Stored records
Lemma sync_fdb_yields o name peers K h0 h :
  is_word name -> (forall d l, K d -> K (with_peers l d)) ->
  at_device name h0 (fun d => peers_wf d /\ K d) h ->
  yields o h (sync_fdb_entries name peers) (fun _ => at_device name h0 (fun d =>
    NoDup (vx_peers d) /\ (forall p, p ∈ vx_peers d <-> p ∈ peers) /\ K d)).
Proof.
  intros Hn HK [Ho [d0 [Hd0 [[Hw Hnd] HK0]]]].
  set (want := btree_set text_le peers). set (have := btree_set text_le (vx_peers d0)).
  assert (Hwant : forall p, p ∈ want <-> p ∈ peers) by (intros; apply elem_of_btree_set).
  assert (Hhave : forall p, p ∈ have <-> p ∈ vx_peers d0) by (intros; apply elem_of_btree_set).
  apply yields_bind. eapply (yields_show _ _ _ have).
  { unfold device. rewrite Hd0. cbn. by rewrite parse_peers_printed. }
  intros h' Hs. apply yields_bind. eapply yields_mono.
  { apply (yields_each o _ (fun l => at_device name h0 (fun d =>
      (NoDup l /\ (forall p, p ∈ l -> p ∈ have /\ p ∉ want) /\ NoDup (vx_peers d) /\
       (forall p, p ∈ vx_peers d <-> p ∈ have /\ (p ∈ want \/ p ∈ l))) /\ K d))).
    - apply (at_device_same _ _ _ h); [done|]. split; [done|]. exists d0. split_and!; auto.
      + apply nodup_filter_bool, btree_set_nodup.
      + intros p Hp. by apply elem_difference.
      + intros p. rewrite elem_difference, Hhave. destruct (decide (p ∈ want)); tauto.
    - intros x l h1 Hh. eapply yields_on_device; [exact Hh|]. intros d n [(H1 & H2 & H3 & H4) H5].
      apply NoDup_cons in H1 as [Hx H1]. destruct (H2 x) as [Hxh Hxw]; [left|].
      rewrite bool_decide_true by (apply H4; split; [done|]; right; left). eexists; split; [done|].
      split; [|by apply HK]. destruct d. cbn in *. split_and!; [done| | |].
      + intros p Hp. apply H2. by right.
      + by apply nodup_filter_bool.
      + intros p. rewrite elem_filter_ne, H4, elem_of_cons. split; [tauto|]. intros [Hp [Hp'|Hp']]; split; auto; by intros ->. }
  intros [] h1 Hh. eapply yields_mono.
  { apply (yields_each o _ (fun l => at_device name h0 (fun d =>
      (NoDup l /\ (forall p, p ∈ l -> p ∉ vx_peers d) /\ NoDup (vx_peers d) /\
       (forall p, p ∈ vx_peers d \/ p ∈ l <-> p ∈ want)) /\ K d))).
    - destruct Hh as [Hh1 [d [Hd [(_ & _ & H3 & H4) H5]]]]. split; [done|]. exists d. split_and!; auto.
      + apply nodup_filter_bool, btree_set_nodup.
      + intros p [Hp Hp']%elem_difference Hi. apply Hp'. by apply H4 in Hi as [Hi _].
      + intros p. rewrite elem_difference, H4, elem_of_nil. destruct (decide (p ∈ have)); tauto.
    - intros x l h2 Hh2. eapply yields_on_device; [exact Hh2|]. intros d n [(H1 & H2 & H3 & H4) H5].
      apply NoDup_cons in H1 as [Hx H1]. rewrite bool_decide_false by (apply H2; left). eexists; split; [done|].
      split; [|by apply HK]. destruct d. cbn in *. split_and!; [done| | |].
      + intros p Hp. rewrite elem_of_app, elem_of_cons, elem_of_nil. intros [Hi|[->|[]]]; [|done]. by apply (H2 p); [right|].
      + apply NoDup_app. split_and!; [done| |apply NoDup_singleton]. intros y Hy ->%list_elem_of_singleton. by apply (H2 x); [left|].
      + intros p. rewrite elem_of_app, list_elem_of_singleton, <- H4, elem_of_cons. tauto. }
  intros [] h2 [Hh1 [d [Hd [(_ & _ & H3 & H4) H5]]]]. split; [done|]. exists d. split_and!; auto.
  intros p. rewrite <- Hwant, <- H4, elem_of_nil. tauto.
Qed.

Lemma routes_over (m : gmap string string) l s :
  foldl (fun m r => <[vr_subnet r := vr_via_ip r]> m) m l !! s =
  match desired_routes l !! s with Some v => Some v | None => m !! s end.
Proof.
  unfold desired_routes. induction l as [|r l IH] using rev_ind; simpl; [by rewrite lookup_empty|].
  rewrite !foldl_app. simpl. destruct (decide (vr_subnet r = s)) as [<-|Hne]; [by rewrite !lookup_insert_eq|].
  by rewrite !lookup_insert_ne.
Qed.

▶ **Activity**: Could you return exactly the stretch of the data above that starts at the line with "is_word name ->" and ends at the line with "intros Hn HK", both lines included?

▶ **Problem solution**:
  is_word name -> (forall d l, K d -> K (with_peers l d)) ->
  at_device name h0 (fun d => peers_wf d /\ K d) h ->
  yields o h (sync_fdb_entries name peers) (fun _ => at_device name h0 (fun d =>
    NoDup (vx_peers d) /\ (forall p, p ∈ vx_peers d <-> p ∈ peers) /\ K d)).
Proof.
  intros Hn HK [Ho [d0 [Hd0 [[Hw Hnd] HK0]]]].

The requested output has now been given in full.